*** INPUT ***
(* ===== verification/I2cRegs.v ===== *)
(** * Register devices on the I2C bus

    [regdev] is a device with a register file and an address pointer, as most I2C
    peripherals are: a write transfer sets the pointer and stores the bytes that
    follow, a read transfer returns the registers from the pointer on.  On a bus
    with such a device, i2c_slave_write and i2c_slave_read are transactions on the
    registers; [RegisterDevice] is that promise as an interface, which the
    drivers of the devices are proved against. *)

From Stdlib Require Import String.
From S2P Require Import Prelude Gpio I2c I2cBus.
Local Open Scope Z_scope.

(** ** The device *)

Inductive phase :=
  | Quiet
  | Addressed (bits : list bool)
  | AckAddress (reading : bool)
  | Receiving (pointer : bool) (bits : list bool)
  | AckByte
  | Sending (bits : list bool)
  | AwaitAck.

(** [rd_sampled]: SDA at the last rising edge, until the falling one. *)
Record regdev := {
  rd_addr : Z;
  rd_regs : list Z;
  rd_ptr : Z;
  rd_stretch : nat;
  rd_phase : phase;
  rd_sampled : option bool
}.

Definition set_phase (p : phase) (d : regdev) : regdev :=
  {| rd_addr := rd_addr d; rd_regs := rd_regs d; rd_ptr := rd_ptr d; rd_stretch := rd_stretch d;
     rd_phase := p; rd_sampled := None |}.
Definition set_file (regs : list Z) (ptr : Z) (d : regdev) : regdev :=
  {| rd_addr := rd_addr d; rd_regs := regs; rd_ptr := ptr; rd_stretch := rd_stretch d;
     rd_phase := rd_phase d; rd_sampled := rd_sampled d |}.

(** The pointer wraps at the end of the registers. *)
Definition next_ptr (regs : list Z) (ptr : Z) : Z := (ptr + 1) mod Z.of_nat (length regs).
Definition reg_at (regs : list Z) (ptr : Z) : Z := default 0 (regs !! Z.to_nat ptr).
Definition store_reg (v : Z) (d : regdev) : regdev :=
  set_file (<[Z.to_nat (rd_ptr d) := v]> (rd_regs d)) (next_ptr (rd_regs d) (rd_ptr d)) d.

(** A clock with [b] on SDA. *)
Definition dev_clock (d : regdev) (b : bool) : regdev :=
  match rd_phase d with
  | Quiet => set_phase Quiet d
  | Addressed bits =>
      if (length bits =? 7)%nat then
        set_phase (if value_of bits =? rd_addr d then AckAddress b else Quiet) d
      else set_phase (Addressed (bits ++ [b])) d
  | AckAddress true => set_phase (Sending (bits_of (reg_at (rd_regs d) (rd_ptr d)))) d
  | AckAddress false => set_phase (Receiving true []) d
  | Receiving pointer bits =>
      if (length bits =? 7)%nat then
        let v := value_of (bits ++ [b]) in
        set_phase AckByte (if pointer then set_file (rd_regs d) (v mod Z.of_nat (length (rd_regs d))) d
                           else store_reg v d)
      else set_phase (Receiving pointer (bits ++ [b])) d
  | AckByte => set_phase (Receiving false []) d
  | Sending bits =>
      match tail bits with
      | [] => set_phase AwaitAck (set_file (rd_regs d) (next_ptr (rd_regs d) (rd_ptr d)) d)
      | bits => set_phase (Sending bits) d
      end
  | AwaitAck =>
      set_phase (if b then Quiet else Sending (bits_of (reg_at (rd_regs d) (rd_ptr d)))) d
  end.

#[export] Instance regdev_slave : I2cSlave regdev := {|
  sl_out := fun d =>
    match rd_phase d with
    | AckAddress _ | AckByte => false
    | Sending (b :: _) => b
    | _ => true
    end;
  sl_hold := fun d => Nat.min (rd_stretch d) CLK_STRETCH;
  sl_rise := fun d b =>
    {| rd_addr := rd_addr d; rd_regs := rd_regs d; rd_ptr := rd_ptr d; rd_stretch := rd_stretch d;
       rd_phase := rd_phase d; rd_sampled := Some b |};
  sl_fall := fun d => match rd_sampled d with Some b => dev_clock d b | None => d end;
  sl_start := set_phase (Addressed []);
  sl_stop := set_phase Quiet
|}.
#[export] Instance regdev_slave_ok : I2cSlaveOk regdev.
Proof. split; [done|]. intros d. simpl. lia. Qed.

(** ** Bytes to and from the device *)

Definition at_phase (p : phase) (d : regdev) : Prop := rd_phase d = p /\ rd_sampled d = None.

Lemma dev_clocked d b : clock d b =
  dev_clock {| rd_addr := rd_addr d; rd_regs := rd_regs d; rd_ptr := rd_ptr d; rd_stretch := rd_stretch d;
     rd_phase := rd_phase d; rd_sampled := Some b |} b.
Proof. done. Qed.

Lemma set_phase_twice p q d : set_phase p (set_phase q d) = set_phase p d.
Proof. done. Qed.

(** Bits shift into the device while it releases SDA. *)
Lemma put_shift (mk : list bool -> phase) bits d b :
  mk = Addressed \/ (exists pointer, mk = Receiving pointer) -> (length bits < 7)%nat ->
  put_bit (set_phase (mk bits) d) b = set_phase (mk (bits ++ [b])) d.
Proof.
  intros Hmk Hl. unfold put_bit. rewrite dev_clocked. unfold dev_clock.
  destruct Hmk as [->|[pointer ->]]; simpl; rewrite andb_true_r;
    (destruct (Nat.eqb_spec (length bits) 7); [lia|done]).
Qed.
Lemma put_shifts (mk : list bool -> phase) l bits d :
  mk = Addressed \/ (exists pointer, mk = Receiving pointer) -> (length bits + length l <= 7)%nat ->
  fold_left put_bit l (set_phase (mk bits) d) = set_phase (mk (bits ++ l)) d.
Proof.
  intros Hmk. revert bits; induction l as [|b l IH]; intros bits Hl; cbn [fold_left]; [by rewrite app_nil_r|].
  simpl in Hl. rewrite put_shift, IH by (done || rewrite ?length_app; simpl; lia). by rewrite <- app_assoc.
Qed.

Lemma bits_split byte : exists l b, bits_of byte = l ++ [b] /\ length l = 7%nat /\ b = Z.testbit byte 0.
Proof. unfold bits_of. simpl. by eexists [_; _; _; _; _; _; _], _. Qed.

Lemma value_bits byte : is_byte byte -> value_of (bits_of byte) = byte.
Proof.
  intros Hb. apply Z.eqb_eq.
  exact (byte_check (fun b => value_of (bits_of b) =? b) byte eq_refl Hb).
Qed.

(** The address byte: the seven bits of the address and the direction. *)
Definition address_byte (addr : Z) (reading : bool) : Z := u8 (Z.lor (Z.shiftl addr 1) (Z.b2z reading)).
Lemma address_bits addr reading : 0 <= addr < 128 ->
  exists l, bits_of (address_byte addr reading) = l ++ [reading] /\ length l = 7%nat /\ value_of l = addr.
Proof.
  intros Ha. exists (take 7 (bits_of (address_byte addr reading))).
  assert (Hb : is_byte addr) by (unfold is_byte; lia).
  pose proof (byte_check (fun a => (128 <=? a) || (bool_decide (bits_of (address_byte a reading) =
      take 7 (bits_of (address_byte a reading)) ++ [reading]) &&
      (value_of (take 7 (bits_of (address_byte a reading))) =? a))) addr
    ltac:(by destruct reading; vm_compute) Hb) as Hc. cbv beta in Hc.
  rewrite (proj2 (Z.leb_gt _ _)) in Hc by lia. cbn [orb] in Hc. apply andb_prop in Hc as [He Hv].
  split; [by apply bool_decide_eq_true in He|]. split; [done|]. by apply Z.eqb_eq.
Qed.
***
### [WORK ORDER]
From the entries above, print the lines beginning at the one with "set_phase AckByte (if" and stopping after the one with "match tail bits with", exactly as written and with nothing else.

### [ANSWER BOX]
        set_phase AckByte (if pointer then set_file (rd_regs d) (v mod Z.of_nat (length (rd_regs d))) d
                           else store_reg v d)
      else set_phase (Receiving pointer (bits ++ [b])) d
  | AckByte => set_phase (Receiving false []) d
  | Sending bits =>
      match tail bits with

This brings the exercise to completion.